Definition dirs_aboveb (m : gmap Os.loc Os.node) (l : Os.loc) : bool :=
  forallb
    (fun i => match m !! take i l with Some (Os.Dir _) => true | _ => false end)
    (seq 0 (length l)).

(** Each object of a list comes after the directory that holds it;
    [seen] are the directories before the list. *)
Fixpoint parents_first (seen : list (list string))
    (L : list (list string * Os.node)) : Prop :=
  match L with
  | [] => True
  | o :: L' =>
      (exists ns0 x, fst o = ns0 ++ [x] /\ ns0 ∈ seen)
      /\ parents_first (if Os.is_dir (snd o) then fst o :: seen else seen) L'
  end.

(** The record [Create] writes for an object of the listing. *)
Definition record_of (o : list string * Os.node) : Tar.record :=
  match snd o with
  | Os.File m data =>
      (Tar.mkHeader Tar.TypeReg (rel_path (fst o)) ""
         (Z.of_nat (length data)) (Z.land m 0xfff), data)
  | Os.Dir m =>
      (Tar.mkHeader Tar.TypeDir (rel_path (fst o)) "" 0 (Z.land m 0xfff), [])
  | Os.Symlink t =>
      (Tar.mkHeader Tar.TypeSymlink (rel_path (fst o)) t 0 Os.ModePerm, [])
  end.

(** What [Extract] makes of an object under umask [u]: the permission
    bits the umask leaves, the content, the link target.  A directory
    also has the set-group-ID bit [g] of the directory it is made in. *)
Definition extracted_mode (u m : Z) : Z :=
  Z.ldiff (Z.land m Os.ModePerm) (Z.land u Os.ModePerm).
********************
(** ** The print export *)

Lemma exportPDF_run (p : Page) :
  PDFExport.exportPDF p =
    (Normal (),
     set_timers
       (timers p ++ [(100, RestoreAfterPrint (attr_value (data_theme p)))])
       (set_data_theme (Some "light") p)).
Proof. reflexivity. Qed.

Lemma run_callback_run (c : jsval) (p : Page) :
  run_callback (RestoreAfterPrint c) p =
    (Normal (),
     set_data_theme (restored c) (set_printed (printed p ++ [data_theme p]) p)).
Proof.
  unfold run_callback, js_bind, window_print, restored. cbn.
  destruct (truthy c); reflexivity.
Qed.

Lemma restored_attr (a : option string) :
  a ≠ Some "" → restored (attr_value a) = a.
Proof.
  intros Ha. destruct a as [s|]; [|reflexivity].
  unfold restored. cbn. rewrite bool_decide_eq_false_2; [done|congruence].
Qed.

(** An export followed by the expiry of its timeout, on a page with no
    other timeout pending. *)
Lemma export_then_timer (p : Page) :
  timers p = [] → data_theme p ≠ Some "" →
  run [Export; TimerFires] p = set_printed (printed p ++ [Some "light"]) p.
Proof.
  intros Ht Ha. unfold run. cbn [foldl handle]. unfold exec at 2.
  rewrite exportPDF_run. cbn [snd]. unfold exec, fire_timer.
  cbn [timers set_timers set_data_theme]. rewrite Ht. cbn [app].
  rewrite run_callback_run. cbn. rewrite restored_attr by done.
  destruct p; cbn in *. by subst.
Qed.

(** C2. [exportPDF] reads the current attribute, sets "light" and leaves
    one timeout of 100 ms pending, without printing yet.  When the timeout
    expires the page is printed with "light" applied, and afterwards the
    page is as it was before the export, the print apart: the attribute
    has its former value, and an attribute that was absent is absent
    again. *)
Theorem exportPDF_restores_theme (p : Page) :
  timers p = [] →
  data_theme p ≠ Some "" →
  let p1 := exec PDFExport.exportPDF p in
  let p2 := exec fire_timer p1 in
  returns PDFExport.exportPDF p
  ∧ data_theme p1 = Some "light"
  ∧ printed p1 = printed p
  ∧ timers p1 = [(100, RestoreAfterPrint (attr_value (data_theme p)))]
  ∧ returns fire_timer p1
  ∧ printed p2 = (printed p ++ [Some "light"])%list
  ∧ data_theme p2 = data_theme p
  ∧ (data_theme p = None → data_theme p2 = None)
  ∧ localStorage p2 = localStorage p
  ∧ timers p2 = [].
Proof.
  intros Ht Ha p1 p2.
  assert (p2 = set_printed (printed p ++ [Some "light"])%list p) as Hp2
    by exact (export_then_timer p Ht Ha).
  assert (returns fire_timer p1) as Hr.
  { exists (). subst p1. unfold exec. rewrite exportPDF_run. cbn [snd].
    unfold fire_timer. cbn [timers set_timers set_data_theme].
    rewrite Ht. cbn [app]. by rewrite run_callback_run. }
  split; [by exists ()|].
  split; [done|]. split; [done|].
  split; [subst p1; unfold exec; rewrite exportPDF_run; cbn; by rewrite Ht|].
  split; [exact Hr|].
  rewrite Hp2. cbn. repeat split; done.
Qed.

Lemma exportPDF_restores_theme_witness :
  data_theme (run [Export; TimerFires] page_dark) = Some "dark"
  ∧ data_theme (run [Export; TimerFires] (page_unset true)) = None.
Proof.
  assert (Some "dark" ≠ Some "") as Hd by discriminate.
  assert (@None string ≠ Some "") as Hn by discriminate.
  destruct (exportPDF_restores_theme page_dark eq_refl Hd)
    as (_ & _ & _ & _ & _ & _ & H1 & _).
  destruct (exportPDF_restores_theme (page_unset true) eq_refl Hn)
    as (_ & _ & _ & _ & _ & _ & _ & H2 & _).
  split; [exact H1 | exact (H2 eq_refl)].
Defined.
********************
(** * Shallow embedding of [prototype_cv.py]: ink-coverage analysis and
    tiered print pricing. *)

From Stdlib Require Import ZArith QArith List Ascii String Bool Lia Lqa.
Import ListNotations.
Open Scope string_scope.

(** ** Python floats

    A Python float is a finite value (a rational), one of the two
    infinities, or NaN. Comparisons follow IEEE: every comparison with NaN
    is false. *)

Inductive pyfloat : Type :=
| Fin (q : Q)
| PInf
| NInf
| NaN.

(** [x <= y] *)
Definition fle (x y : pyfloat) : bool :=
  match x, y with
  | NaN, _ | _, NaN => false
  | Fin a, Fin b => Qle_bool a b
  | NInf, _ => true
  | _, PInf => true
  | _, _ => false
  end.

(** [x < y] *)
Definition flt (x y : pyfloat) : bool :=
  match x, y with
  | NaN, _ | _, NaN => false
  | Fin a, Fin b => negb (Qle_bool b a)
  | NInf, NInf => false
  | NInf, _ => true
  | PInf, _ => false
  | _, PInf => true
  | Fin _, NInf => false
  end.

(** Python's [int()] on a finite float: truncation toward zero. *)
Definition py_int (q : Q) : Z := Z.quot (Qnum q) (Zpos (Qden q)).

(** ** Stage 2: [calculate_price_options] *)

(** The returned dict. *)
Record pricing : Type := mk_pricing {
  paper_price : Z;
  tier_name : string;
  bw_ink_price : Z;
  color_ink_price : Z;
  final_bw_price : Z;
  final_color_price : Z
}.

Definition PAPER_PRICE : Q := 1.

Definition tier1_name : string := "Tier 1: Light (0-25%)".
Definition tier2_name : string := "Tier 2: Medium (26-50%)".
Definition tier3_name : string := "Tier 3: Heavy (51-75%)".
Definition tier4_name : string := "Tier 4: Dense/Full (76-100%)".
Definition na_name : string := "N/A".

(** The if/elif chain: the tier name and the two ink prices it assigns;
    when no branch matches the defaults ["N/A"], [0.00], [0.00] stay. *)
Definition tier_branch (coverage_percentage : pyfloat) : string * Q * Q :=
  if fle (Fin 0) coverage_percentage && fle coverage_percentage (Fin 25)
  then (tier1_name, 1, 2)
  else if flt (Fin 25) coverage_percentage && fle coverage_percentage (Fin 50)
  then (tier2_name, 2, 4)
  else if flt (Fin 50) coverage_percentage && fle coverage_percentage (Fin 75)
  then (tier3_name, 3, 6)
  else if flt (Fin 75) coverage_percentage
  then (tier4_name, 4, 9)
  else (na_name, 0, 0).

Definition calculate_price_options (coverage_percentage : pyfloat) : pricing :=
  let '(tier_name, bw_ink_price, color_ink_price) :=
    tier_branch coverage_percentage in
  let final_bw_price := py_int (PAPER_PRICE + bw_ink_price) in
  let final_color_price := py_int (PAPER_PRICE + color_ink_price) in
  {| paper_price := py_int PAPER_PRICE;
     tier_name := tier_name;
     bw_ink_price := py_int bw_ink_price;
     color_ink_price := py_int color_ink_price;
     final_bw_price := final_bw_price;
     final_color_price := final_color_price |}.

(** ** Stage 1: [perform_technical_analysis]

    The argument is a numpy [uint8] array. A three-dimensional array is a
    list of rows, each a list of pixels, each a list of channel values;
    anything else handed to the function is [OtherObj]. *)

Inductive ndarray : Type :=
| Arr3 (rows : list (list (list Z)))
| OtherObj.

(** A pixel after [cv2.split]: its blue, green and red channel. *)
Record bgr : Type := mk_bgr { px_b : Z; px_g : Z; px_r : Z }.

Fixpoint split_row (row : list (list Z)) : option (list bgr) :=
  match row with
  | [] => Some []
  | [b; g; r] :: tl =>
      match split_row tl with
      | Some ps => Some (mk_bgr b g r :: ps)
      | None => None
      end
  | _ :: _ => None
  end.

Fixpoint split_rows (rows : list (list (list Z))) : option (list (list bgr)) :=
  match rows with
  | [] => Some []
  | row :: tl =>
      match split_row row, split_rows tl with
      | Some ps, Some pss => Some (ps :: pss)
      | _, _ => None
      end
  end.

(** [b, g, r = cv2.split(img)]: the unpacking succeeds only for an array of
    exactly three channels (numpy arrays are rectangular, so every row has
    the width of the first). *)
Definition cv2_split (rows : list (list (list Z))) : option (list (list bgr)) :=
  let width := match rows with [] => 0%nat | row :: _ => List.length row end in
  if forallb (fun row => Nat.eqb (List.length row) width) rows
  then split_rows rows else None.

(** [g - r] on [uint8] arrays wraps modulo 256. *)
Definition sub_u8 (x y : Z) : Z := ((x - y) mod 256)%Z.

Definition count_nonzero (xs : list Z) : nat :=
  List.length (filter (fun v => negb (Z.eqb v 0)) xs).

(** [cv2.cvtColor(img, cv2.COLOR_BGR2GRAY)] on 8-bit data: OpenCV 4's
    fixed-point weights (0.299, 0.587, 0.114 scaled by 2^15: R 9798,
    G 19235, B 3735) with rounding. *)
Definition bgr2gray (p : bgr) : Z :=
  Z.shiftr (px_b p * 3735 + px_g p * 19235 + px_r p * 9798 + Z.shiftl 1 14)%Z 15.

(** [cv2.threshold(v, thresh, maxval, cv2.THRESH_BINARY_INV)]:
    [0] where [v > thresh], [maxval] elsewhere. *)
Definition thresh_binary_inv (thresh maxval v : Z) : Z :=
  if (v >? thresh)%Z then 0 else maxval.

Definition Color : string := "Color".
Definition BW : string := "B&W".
********************
» HOW TO COMPLETE THIS TASK
Give back every line of the listing where the word "mkHeader" shows up.

» RESPONSE FOR THIS EXERCISE
      (Tar.mkHeader Tar.TypeReg (rel_path (fst o)) ""
      (Tar.mkHeader Tar.TypeDir (rel_path (fst o)) "" 0 (Z.land m 0xfff), [])
      (Tar.mkHeader Tar.TypeSymlink (rel_path (fst o)) t 0 Os.ModePerm, [])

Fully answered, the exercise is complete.